**Exercise directions:** The answer must be every entry, given again word for word.

Collected data entries
★ ★ ★ ★ ★ ★ ★

Lemma searchLowPriority_least l prio k :
  (searchLowPriority l prio).2 = Some k -> least_urgent l prio k.
Proof. by intros [[? _]|[Hk _]]%search_loop_first. Qed.

Lemma searchLowPriority_none l prio :
  (searchLowPriority l prio).2 = None -> Forall (fun e => groupPriority e <= prio) l.
Proof.
  pose proof (searchLowPriority_spec l prio) as Hs. destruct (searchLowPriority l prio) as [z o].
  simpl. intros ->. by repeat case_match.
Qed.

Lemma remove_first_length c l :
  length (remove_first c l).1 = (length l - if (remove_first c l).2 then 1 else 0)%nat.
Proof.
  induction l as [|e l IH]; simpl; [done|]. case_decide; simpl; [lia|].
  destruct (remove_first c l) as [l' b] eqn:Hrf. simpl in *.
  destruct b; [|lia]. assert (length l <> 0)%nat; [|lia]. by destruct l.
Qed.

Lemma remove_first_incl c l e : e ∈ (remove_first c l).1 -> e ∈ l.
Proof.
  induction l as [|x l IH]; simpl; [done|]. case_decide; simpl; [by right|].
  destruct (remove_first c l) as [l' b]. simpl in *. rewrite !elem_of_cons. tauto.
Qed.

Lemma remove_first_without l k : k ∈ l -> without (pOMXStandComp k) l (remove_first (pOMXStandComp k) l).1.
Proof.
  induction l as [|e l IH]; intros Hk; [by apply not_elem_of_nil in Hk|]. simpl.
  case_decide as He; simpl.
  { by exists [], e, l. }
  apply elem_of_cons in Hk as [->|Hk]; [done|].
  destruct (IH Hk) as (l1 & x & l2 & -> & Hl' & Hx & H1).
  destruct (remove_first _ _) as [l' b]. simpl in *. subst l'.
  exists (e :: l1), x, l2. split_and!; [done..|]. by constructor.
Qed.

Lemma without_length c l l' : without c l l' -> length l = S (length l').
Proof. intros (l1 & e & l2 & -> & -> & _). rewrite !length_app. simpl. lia. Qed.

(** ** The operations on the shared state

    [quiet s s']: the lists and their mutex are as before, every component is
    still there with its settings, and still ready for commands. *)
Record quiet (s s' : St) : Prop := {
  quiet_dec : gpVideoDecRMComponentList s' = gpVideoDecRMComponentList s;
  quiet_decw : gpVideoDecRMWaitingList s' = gpVideoDecRMWaitingList s;
  quiet_enc : gpVideoEncRMComponentList s' = gpVideoEncRMComponentList s;
  quiet_encw : gpVideoEncRMWaitingList s' = gpVideoEncRMWaitingList s;
  quiet_mutex : ghVideoRMComponentListMutex s' = ghVideoRMComponentListMutex s;
  quiet_look c r : look (pSECComponent c) s = inr r ->
    exists r', look (pSECComponent c) s' = inr r' /\ same_settings r r';
  quiet_ready c : ready_component c s -> ready_component c s'
}.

★ ★ ★ ★ ★ ★ ★

**Response area:**
Lemma searchLowPriority_least l prio k :
  (searchLowPriority l prio).2 = Some k -> least_urgent l prio k.
Proof. by intros [[? _]|[Hk _]]%search_loop_first. Qed.

Lemma searchLowPriority_none l prio :
  (searchLowPriority l prio).2 = None -> Forall (fun e => groupPriority e <= prio) l.
Proof.
  pose proof (searchLowPriority_spec l prio) as Hs. destruct (searchLowPriority l prio) as [z o].
  simpl. intros ->. by repeat case_match.
Qed.

Lemma remove_first_length c l :
  length (remove_first c l).1 = (length l - if (remove_first c l).2 then 1 else 0)%nat.
Proof.
  induction l as [|e l IH]; simpl; [done|]. case_decide; simpl; [lia|].
  destruct (remove_first c l) as [l' b] eqn:Hrf. simpl in *.
  destruct b; [|lia]. assert (length l <> 0)%nat; [|lia]. by destruct l.
Qed.

Lemma remove_first_incl c l e : e ∈ (remove_first c l).1 -> e ∈ l.
Proof.
  induction l as [|x l IH]; simpl; [done|]. case_decide; simpl; [by right|].
  destruct (remove_first c l) as [l' b]. simpl in *. rewrite !elem_of_cons. tauto.
Qed.

Lemma remove_first_without l k : k ∈ l -> without (pOMXStandComp k) l (remove_first (pOMXStandComp k) l).1.
Proof.
  induction l as [|e l IH]; intros Hk; [by apply not_elem_of_nil in Hk|]. simpl.
  case_decide as He; simpl.
  { by exists [], e, l. }
  apply elem_of_cons in Hk as [->|Hk]; [done|].
  destruct (IH Hk) as (l1 & x & l2 & -> & Hl' & Hx & H1).
  destruct (remove_first _ _) as [l' b]. simpl in *. subst l'.
  exists (e :: l1), x, l2. split_and!; [done..|]. by constructor.
Qed.

Lemma without_length c l l' : without c l l' -> length l = S (length l').
Proof. intros (l1 & e & l2 & -> & -> & _). rewrite !length_app. simpl. lia. Qed.

(** ** The operations on the shared state

    [quiet s s']: the lists and their mutex are as before, every component is
    still there with its settings, and still ready for commands. *)
Record quiet (s s' : St) : Prop := {
  quiet_dec : gpVideoDecRMComponentList s' = gpVideoDecRMComponentList s;
  quiet_decw : gpVideoDecRMWaitingList s' = gpVideoDecRMWaitingList s;
  quiet_enc : gpVideoEncRMComponentList s' = gpVideoEncRMComponentList s;
  quiet_encw : gpVideoEncRMWaitingList s' = gpVideoEncRMWaitingList s;
  quiet_mutex : ghVideoRMComponentListMutex s' = ghVideoRMComponentListMutex s;
  quiet_look c r : look (pSECComponent c) s = inr r ->
    exists r', look (pSECComponent c) s' = inr r' /\ same_settings r r';
  quiet_ready c : ready_component c s -> ready_component c s'
}.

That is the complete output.